Table 1. Age realted to disease duration.

Table 2. Sex and occupation relation to disease.

Table 3. Different parameters mean and SD.

Table 4. Preoperative nerve conduction study.

(DMLM) distal motor latency of the median nerve. (DMLU), distal motor latency of the ulnar nerve. (PMLM) proximal motor latency of the median nerve. (MNCV) median nerve conduction velocity. (SNCVM) sensory nerve conduction velocity of the median nerve. (SNCVU) sensory nerve conduction velocity of the ulnar nerve. (F-wave M F) wave of the median nerve (Table 4).

Table 5. Comparison between preoperative and intraoperative motor and sensory nerve conduction of the median nerve.

The motor conduction of median nerve shows dramatic improving during surgery (Figure 1), but the sensory nerve conduction improves mainly after 6 weeks from carpal tunnel surgery (Figure 2) (Table 6).

Figure 2. Comparison between intraoperative motor and sensory nerve conduction after complete release of flexor retinaculum (FR) and postoperative after 6 weeks.

Table 6. Comparison between intraoperative motor and sensory nerve conduction after complete release of flexor retinaculum (FR) and postoperative after 6 weeks.

5. Discussion

Treatment of idiopathic CTS ranges from conservative management and/or corticosteroid injection to surgical decompression depending on the degree and the duration of symptoms and etiology of the disease [11]. A total number of 36 wrists in 30 patients (6 cases bilateral) with moderate to severe carpal tunnel syndrome were included in our study. Twenty three patients were women and 7 patients were men, their age ranged from 25 - 54 years (with mean age of 39.5 ± 2.3 years) this agrees with Aygul et al., 2005 [12] which means that CTS is a disease of the middle age

Pain along the median nerve distribution was present in all patients (100%) and this coincided with Lee et al., 2009 who reported that all patients with symptoms of CTS suffered from pain along distribution of the median nerve [13].

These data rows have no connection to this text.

Definition palloc_get_multiple (flags page_cnt : Z) : M kernel Z :=
  let user := flag flags PAL_USER in
  if page_cnt =? 0 then mret NULL else
  page_idx ← on_used_map user (bitmap_scan_and_flip 0 page_cnt false);
  b ← gets (λ s, base (get_pool user s));
  let pages := if page_idx =? BITMAP_ERROR then NULL else wrap32 (b + PGSIZE * page_idx) in
  (if pages =? NULL then (if flag flags PAL_ASSERT then PANIC else mret tt)
   else when (flag flags PAL_ZERO) (memset_pages pages 0 page_cnt)) ;;
  mret pages.

Definition palloc_get_page (flags : Z) : M kernel Z := palloc_get_multiple flags 1.

Definition page_from_pool (p : pool) (page : Z) : bool :=
  let page_no := pg_no page in
  let start_page := pg_no (base p) in
  let end_page := wrap32 (start_page + bit_cnt (used_map p)) in
  (start_page <=? page_no) && (page_no <? end_page).

Definition palloc_free_multiple (pages page_cnt : Z) : M kernel unit :=
  ASSERT (pg_ofs pages =? 0) ;;
  if (pages =? NULL) || (page_cnt =? 0) then mret tt else
  s ← gets id;
  user ← (if page_from_pool (kernel_pool s) pages then mret false
          else if page_from_pool (user_pool s) pages then mret true
          else PANIC);
  let page_idx := wrap32 (pg_no pages - pg_no (base (get_pool user s))) in
  memset_pages pages 0xcc page_cnt ;;
  all ← on_used_map user (bitmap_all page_idx page_cnt);
  ASSERT all ;;
  on_used_map user (bitmap_set_multiple page_idx page_cnt false).

Definition palloc_free_page (page : Z) : M kernel unit := palloc_free_multiple page 1.

(** ** The invariant *)

Record pool_ok (ram : Z) (p : pool) : Prop := {
  pok_wf : wf (used_map p);
  pok_base : PHYS_BASE ≤ base p ∧ aligned (base p);
  pok_end : base p + PGSIZE * bit_cnt (used_map p) ≤ PHYS_BASE + PGSIZE * ram
}.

This study showed statistically significant between preoperative and intraoperative median nerve motor latency (p < 0.001*) but sensory latency and sensory nerve conduction velocity show non-significant decrease and improve mainly post-operative. This agrees with the results found in a prospective study of 47 patients with 51 hands treated surgically for carpal tunnel syndrome by release of the transverse carpal ligament (TCL) with intraoperative motor nerve conduction latency measured over a standard distance across the carpal tunnel both before and after release of TCL. The results of intraoperative conduction latencies indicated a dramatic and immediate statistically significant reduction in the conduction latency across the carpal tunnel in all but seven patients, two of whom had diabetes not show significant results. These data suggest that the rapid decrease in motor conduction latency (DML) due to reversible mechanical or metabolic block, such as ischemia in the segment of the median nerve, may be responsible for the symptoms of carpal tunnel syndrome [14].

This study compared the distal motor and sensory latencies, sensory conduction velocities of the median nerves across the carpal tunnel during surgery this coincided with Taghrid El-Hajj et al., 2010 she reported that compare between the distal motor and sensory latencies, motor and sensory amplitudes, and sensory conduction velocities of the median nerves across the carpal tunnel in patients with the carpal tunnel syndrome preoperatively and postoperatively at 18 and 42 weeks, respectively. The results showed improvement in all the studied variables at 18 weeks after the surgery, except the distal sensory latency improved only at 42 weeks postoperatively [15].

6. Conclusion

Intraoperative monitoring of the median nerve shows that the DML rapidly improves than the DSL and SNCV during carpal tunnel surgery. This data support the theory of ischemia due to mechanical block.

Limitations

The sample size utilized in this study was relatively small. The results might be better established with a larger sample size. In the future, larger populations of CTS patients should be studied.

Conflicts of Interest

The authors declare no conflicts of interest regarding the publication of this paper.